150 anni dopo, l’Italia peggio di quella di Cavour

MicroMega

Preg.ma Redazione di Micromega,

Siamo alle solite: chi tocca i fili, muore!

Vietato rivolgere domande al Presidente del Consiglio. Vietato rinviarlo a giudizio. Vietato esprimere opinioni sul suo comportamento e sulla politica del governo. Vietato da parte dei giornalisti di condurre inchieste giornalistiche. Vietato da parte della stampa straniera di giudicare le azioni e i provvedimenti attuati dal Presidente del Consiglio.

Ci avviamo al cento cinquantesimo anniversario dell’Unità d’Italia ma la situazione è per certi versi peggiorata rispetto al tempo di Cavour.

Il conte di Cavour durante una riunione nel circolo dei nobili di Torino su vantò del rispetto dei principi liberali che distingueva la polizia nel Piemonte sabaudo al punto da non esser, per rispetto della libertà individuale, inferiore a quella inglese.

Racconta una cronaca del tempo che tra gli invitati vi era un giovane cronista inglese che rivolgendosi al conte di Cavour gli disse: “Signor capo del governo, per tagliar corto alle discussioni accademiche facciamo una scommessa: prima di notte senza violare alcuna legge sarò imprigionato.”

Conoscendo il gusto per la scommessa degli inglesi e non volendo esser scortese, Cavour accettò, quasi per “onor di firma”.

La cronaca così prosegue: “Il giovane inglese, uscito di là, si truccò mirabilmente da cialtrone, indi, a sera inoltrata, si ridusse in una bettola di Piazza Italia dove bazzicava la gente di malaffare.
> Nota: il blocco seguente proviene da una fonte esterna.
(** * Tic-Tac-Toe with a minimax AI (alpha-beta pruning)

    A shallow embedding of [tictactoe.py] and the properties of its
    board model, its search engine and its command-line driver.

    The board is a Python list of one-character strings that the search
    mutates in place; it is modelled as the state of a small state and
    exception monad.  Scores are Python numbers: the integers [-1], [0],
    [1] and the floats [-math.inf], [math.inf].  The driver runs in a
    world of typed lines and written text, over the string and random
    functions of the library, which are parameters of the model. *)

From Stdlib Require Import ZArith Lia Bool String List DecimalString Sorted.
From stdpp Require Import base list.
Import ListNotations.
Open Scope string_scope.
Open Scope list_scope.

(** ** Numbers: integers together with the two float infinities *)

Inductive num : Type :=
| NInf
| Int (z : Z)
| PInf.

(** [a < b] on Python numbers. *)
Definition num_lt (a b : num) : bool :=
  match a, b with
  | NInf, NInf => false
  | NInf, _ => true
  | Int _, NInf => false
  | Int x, Int y => (x <? y)%Z
  | Int _, PInf => true
  | PInf, _ => false
  end.

(** [a >= b] is [num_le b a]. *)
Definition num_le (a b : num) : bool := negb (num_lt b a).

Definition num_eqb (a b : num) : bool :=
  match a, b with
  | NInf, NInf => true
  | Int x, Int y => (x =? y)%Z
  | PInf, PInf => true
  | _, _ => false
  end.

(** Python's [max(a, b)] and [min(a, b)]: the first argument is kept
    unless the second is strictly better. *)
Definition num_max (a b : num) : num := if num_lt a b then b else a.
Definition num_min (a b : num) : num := if num_lt b a then b else a.

(** ** Results, exceptions and the board monad *)

Inductive exn : Type := IndexError.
Bevette vistosamente, poi, quando gli parve esser abbastanza brillo, estrasse per pagare un involto contenente alcuni biglietti da mille. Tanto bastò! Venne adocchiato, denunziato, ghermito. Quando fu in carcere, mandò al suo contraddittore due righe di lettera: Signor conte sono in prigione senza aver fatto niente, venga a liberarmi.”

Gli inglesi vittoriani si stupivano della possibilità che nell’Italia liberale si potesse esser arrestati senza alcun motivo.

E si stupiscono ancora per il fatto che nel nostro paese, dopo un secolo e mezzo, non si possa più rivolgere domande al Presidente del Consiglio, indagare sulle sue vicende private, rinviarlo a giudizio.

Ma quello era il XIX secolo, altri tempi, tempi bui. Certamente diversi dai nostri ossigenati dagli zefiri della democrazia e della giustizia e dell’uguaglianza di tutti i cittadini dinanzi alla legge.

Giuseppe D’Urso, insegnante molto precario.
Sempre da Catania, città in precario equilibrio finanziario.